#### Listed records

Definition move_to (print_location : Z) k : outcome K := sys (sys_move_cursor 1 print_location) k.

(** [while (i > 0)] *)
Fixpoint send_rounds (i : nat) (mac : mac_t) (cnt : Z) k : outcome K :=
  match i with
  | O => Ok k
  | S i =>
      k ← sys (sys_net_send (td mac) (td_phy mac)) k;
      let cnt := u32 (cnt + PNUM) in
      k ← move_to 2 k;
      k ← printf junk_buff junk_bf
            (str "> [MAC SEND TASK] totally send package %d !        " ++ [10; 0]) [ArgInt cnt] k;
      send_rounds i mac cnt k
  end.

(** [junk] is the local [test_mac] before it is filled in. *)
Definition mac_send_task (junk : mac_t) v k : outcome (mac_vars * K) :=
  '(mac, n) ← mac_send_desc_init (test_mac junk) (get_net k);
  let '(v, k) := mac_setup mac Mac_irq_handle_send v (put_net n k) in
  k ← move_to 2 k;
  k ← printf junk_buff junk_bf
        (str "> [MAC SEND TASK] start send package.               " ++ [10; 0]) [] k;
  k ← send_rounds 4 mac 0 k;
  k ← sys sys_exit k;
  Ok (v, k).

(** [mac_recv_task] up to [sys_wait_recv_package], whose response it gives
    back ([Return] when it is not called): lines 162-204.  [before_test] and
    [before_wait] are what the DMA engine does, and the processes that run when a
    timer tick suspends this one, from the return of [sys_net_recv] to the test of
    the descriptor and from the test to the call. *)
Definition mac_recv_task (before_test before_wait : K → K) (junk : mac_t) v k :
    outcome (response * mac_vars * K) :=
  '(mac, n) ← mac_recv_desc_init (test_mac junk) (get_net k);
  let '(v, k) := mac_setup mac Mac_irq_handle_recv v (put_net n k) in
  let k := put_vars (get_vars k <| queues ::= <[QRecv := queue_init]> |>) k in
  k ← move_to 1 k;
  k ← printf junk_buff junk_bf
        (str "> [MAC RECV TASK] start recv:                    " ++ [10; 0]) [] k;
  k ← sys (sys_net_recv (rd mac) (rd_phy mac) (daddr mac)).1 k;
  let k := before_test k in
  flags ← for_range 0 PNUM (λ i l, aset l i 0) (recv_flag v);
  let v := MacVars (mac_int_handler v) 0 flags in
  let Recv_desc := rd mac + (PNUM - 1) * 16 in
  d ← get_desc Recv_desc (get_net k);
  if Z.land (d_tdes0 d) 0x80000000 =? 0x80000000 then
    k ← move_to 1 k;
    k ← printf junk_buff junk_bf
          (str "> [MAC RECV TASK] waiting receive package." ++ [10; 0]) [] k;
    '(r, k) ← os_call (sys_wait_recv_package Recv_desc) (before_wait k);
    Ok (r, v, k)
  else Ok (Return, v, k).

Definition mac_init_task k : outcome K :=
  k ← move_to 1 k;
  k ← printf junk_buff junk_bf
        (str "> [MAC INIT TASK] Waiting for MAC initialization ." ++ [10; 0]) [] k;
  k ← sys sys_init_mac k;
  k ← move_to 1 k;
  k ← printf junk_buff junk_bf
        (str "> [MAC INIT TASK] MAC initialization succeeded.           " ++ [10; 0]) [] k;
  sys sys_exit k.

Definition le_word (b : Z → Z) : Z := b 0 + 2 ^ 8 * b 1 + 2 ^ 16 * b 2 + 2 ^ 24 * b 3.

(** [mem] is what reading a byte of the receive buffers gives.  The bytes of a
    word are read one place too far. *)
Fixpoint printf_recv_buffer (fuel : nat) (mem : addr → Z) (read_buffer : addr) (cnt : Z) k : outcome K :=
  match fuel with
  | O => OutOfFuel
  | S fuel =>
      if bool_decide (Forall (λ i, mem (read_buffer + i) = 0) [0; 1; 2; 3]) then Ok k
      else
        let re i := mem (read_buffer + (4 - i)) in
        k ← printf junk_buff junk_bf (cstr "%x ") [ArgInt (le_word re)] k;
        let cnt := cnt + 1 in
        k ← (if Z.land cnt 7 =? 0 then printf junk_buff junk_bf [10; 0] [] k else Ok k);
        printf_recv_buffer fuel mem (read_buffer + 4) cnt k
  end.
(* ===== verification/Boot.v ===== *)
(** * Starting the kernel: [_start], [init_exception] and the initialisations
    of [init/main.c]

    The kernel's entry, up to the loop in which it then waits for interrupts:
    the exception vectors, the table of system calls, the process table, the
    screen and the file system.  [asm_start] and [enable_int] set registers of
    the processor, of which the model has the interrupt flag. *)

From S2P Require Import Prelude CString Printk Queue Kstate Sched Lock Process Life.
From S2P Require Import FsLayout Fs FsDisk FsPath FsOps Screen Terminal Memory Mac Syscall.

Record machine {D : Type} := Machine {
  m_mem : Z → Z;                              (* bytes by address *)
  m_table : list (option handler);            (* [syscall] *)
  m_kernel : kernel D;
  m_int : bool;                               (* interrupts are enabled *)
}.
Arguments machine : clear implicits.

Section boot.
Context {D : Type} {dev : BlockDev D}.

Definition machine_eta (m : machine D) : machine D :=
  Machine D (m_mem m) (m_table m) (m_kernel m) (m_int m).
#[export] Instance upd_m_mem : Update (@m_mem D) := ltac:(derive_update machine_eta (@m_mem D)).
#[export] Instance upd_m_table : Update (@m_table D) := ltac:(derive_update machine_eta (@m_table D)).
#[export] Instance upd_m_kernel : Update (@m_kernel D) :=
  ltac:(derive_update machine_eta (@m_kernel D)).
#[export] Instance upd_m_int : Update (@m_int D) := ltac:(derive_update machine_eta (@m_int D)).

(** Addresses of code: the two jumps of entry.S that are copied, the exit of the
    exception handler, and the shell.  [junk] is uninitialised stack memory. *)
Context (jmp_exception_handler_entry jmp_TLB_exception_handler_entry exception_handler_exit shell : Z)
  (junk : bytes).
Implicit Types (m : machine D).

########

Exercise directions - Nothing in the records above may differ in your copy; retype them in full.

Completed exercise -
Definition move_to (print_location : Z) k : outcome K := sys (sys_move_cursor 1 print_location) k.

(** [while (i > 0)] *)
Fixpoint send_rounds (i : nat) (mac : mac_t) (cnt : Z) k : outcome K :=
  match i with
  | O => Ok k
  | S i =>
      k ← sys (sys_net_send (td mac) (td_phy mac)) k;
      let cnt := u32 (cnt + PNUM) in
      k ← move_to 2 k;
      k ← printf junk_buff junk_bf
            (str "> [MAC SEND TASK] totally send package %d !        " ++ [10; 0]) [ArgInt cnt] k;
      send_rounds i mac cnt k
  end.

(** [junk] is the local [test_mac] before it is filled in. *)
Definition mac_send_task (junk : mac_t) v k : outcome (mac_vars * K) :=
  '(mac, n) ← mac_send_desc_init (test_mac junk) (get_net k);
  let '(v, k) := mac_setup mac Mac_irq_handle_send v (put_net n k) in
  k ← move_to 2 k;
  k ← printf junk_buff junk_bf
        (str "> [MAC SEND TASK] start send package.               " ++ [10; 0]) [] k;
  k ← send_rounds 4 mac 0 k;
  k ← sys sys_exit k;
  Ok (v, k).

(** [mac_recv_task] up to [sys_wait_recv_package], whose response it gives
    back ([Return] when it is not called): lines 162-204.  [before_test] and
    [before_wait] are what the DMA engine does, and the processes that run when a
    timer tick suspends this one, from the return of [sys_net_recv] to the test of
    the descriptor and from the test to the call. *)
Definition mac_recv_task (before_test before_wait : K → K) (junk : mac_t) v k :
    outcome (response * mac_vars * K) :=
  '(mac, n) ← mac_recv_desc_init (test_mac junk) (get_net k);
  let '(v, k) := mac_setup mac Mac_irq_handle_recv v (put_net n k) in
  let k := put_vars (get_vars k <| queues ::= <[QRecv := queue_init]> |>) k in
  k ← move_to 1 k;
  k ← printf junk_buff junk_bf
        (str "> [MAC RECV TASK] start recv:                    " ++ [10; 0]) [] k;
  k ← sys (sys_net_recv (rd mac) (rd_phy mac) (daddr mac)).1 k;
  let k := before_test k in
  flags ← for_range 0 PNUM (λ i l, aset l i 0) (recv_flag v);
  let v := MacVars (mac_int_handler v) 0 flags in
  let Recv_desc := rd mac + (PNUM - 1) * 16 in
  d ← get_desc Recv_desc (get_net k);
  if Z.land (d_tdes0 d) 0x80000000 =? 0x80000000 then
    k ← move_to 1 k;
    k ← printf junk_buff junk_bf
          (str "> [MAC RECV TASK] waiting receive package." ++ [10; 0]) [] k;
    '(r, k) ← os_call (sys_wait_recv_package Recv_desc) (before_wait k);
    Ok (r, v, k)
  else Ok (Return, v, k).

Definition mac_init_task k : outcome K :=
  k ← move_to 1 k;
  k ← printf junk_buff junk_bf
        (str "> [MAC INIT TASK] Waiting for MAC initialization ." ++ [10; 0]) [] k;
  k ← sys sys_init_mac k;
  k ← move_to 1 k;
  k ← printf junk_buff junk_bf
        (str "> [MAC INIT TASK] MAC initialization succeeded.           " ++ [10; 0]) [] k;
  sys sys_exit k.

Definition le_word (b : Z → Z) : Z := b 0 + 2 ^ 8 * b 1 + 2 ^ 16 * b 2 + 2 ^ 24 * b 3.

(** [mem] is what reading a byte of the receive buffers gives.  The bytes of a
    word are read one place too far. *)
Fixpoint printf_recv_buffer (fuel : nat) (mem : addr → Z) (read_buffer : addr) (cnt : Z) k : outcome K :=
  match fuel with
  | O => OutOfFuel
  | S fuel =>
      if bool_decide (Forall (λ i, mem (read_buffer + i) = 0) [0; 1; 2; 3]) then Ok k
      else
        let re i := mem (read_buffer + (4 - i)) in
        k ← printf junk_buff junk_bf (cstr "%x ") [ArgInt (le_word re)] k;
        let cnt := cnt + 1 in
        k ← (if Z.land cnt 7 =? 0 then printf junk_buff junk_bf [10; 0] [] k else Ok k);
        printf_recv_buffer fuel mem (read_buffer + 4) cnt k
  end.
(* ===== verification/Boot.v ===== *)
(** * Starting the kernel: [_start], [init_exception] and the initialisations
    of [init/main.c]

    The kernel's entry, up to the loop in which it then waits for interrupts:
    the exception vectors, the table of system calls, the process table, the
    screen and the file system.  [asm_start] and [enable_int] set registers of
    the processor, of which the model has the interrupt flag. *)

From S2P Require Import Prelude CString Printk Queue Kstate Sched Lock Process Life.
From S2P Require Import FsLayout Fs FsDisk FsPath FsOps Screen Terminal Memory Mac Syscall.

Record machine {D : Type} := Machine {
  m_mem : Z → Z;                              (* bytes by address *)
  m_table : list (option handler);            (* [syscall] *)
  m_kernel : kernel D;
  m_int : bool;                               (* interrupts are enabled *)
}.
Arguments machine : clear implicits.

Section boot.
Context {D : Type} {dev : BlockDev D}.

Definition machine_eta (m : machine D) : machine D :=
  Machine D (m_mem m) (m_table m) (m_kernel m) (m_int m).
#[export] Instance upd_m_mem : Update (@m_mem D) := ltac:(derive_update machine_eta (@m_mem D)).
#[export] Instance upd_m_table : Update (@m_table D) := ltac:(derive_update machine_eta (@m_table D)).
#[export] Instance upd_m_kernel : Update (@m_kernel D) :=
  ltac:(derive_update machine_eta (@m_kernel D)).
#[export] Instance upd_m_int : Update (@m_int D) := ltac:(derive_update machine_eta (@m_int D)).

(** Addresses of code: the two jumps of entry.S that are copied, the exit of the
    exception handler, and the shell.  [junk] is uninitialised stack memory. *)
Context (jmp_exception_handler_entry jmp_TLB_exception_handler_entry exception_handler_exit shell : Z)
  (junk : bytes).
Implicit Types (m : machine D).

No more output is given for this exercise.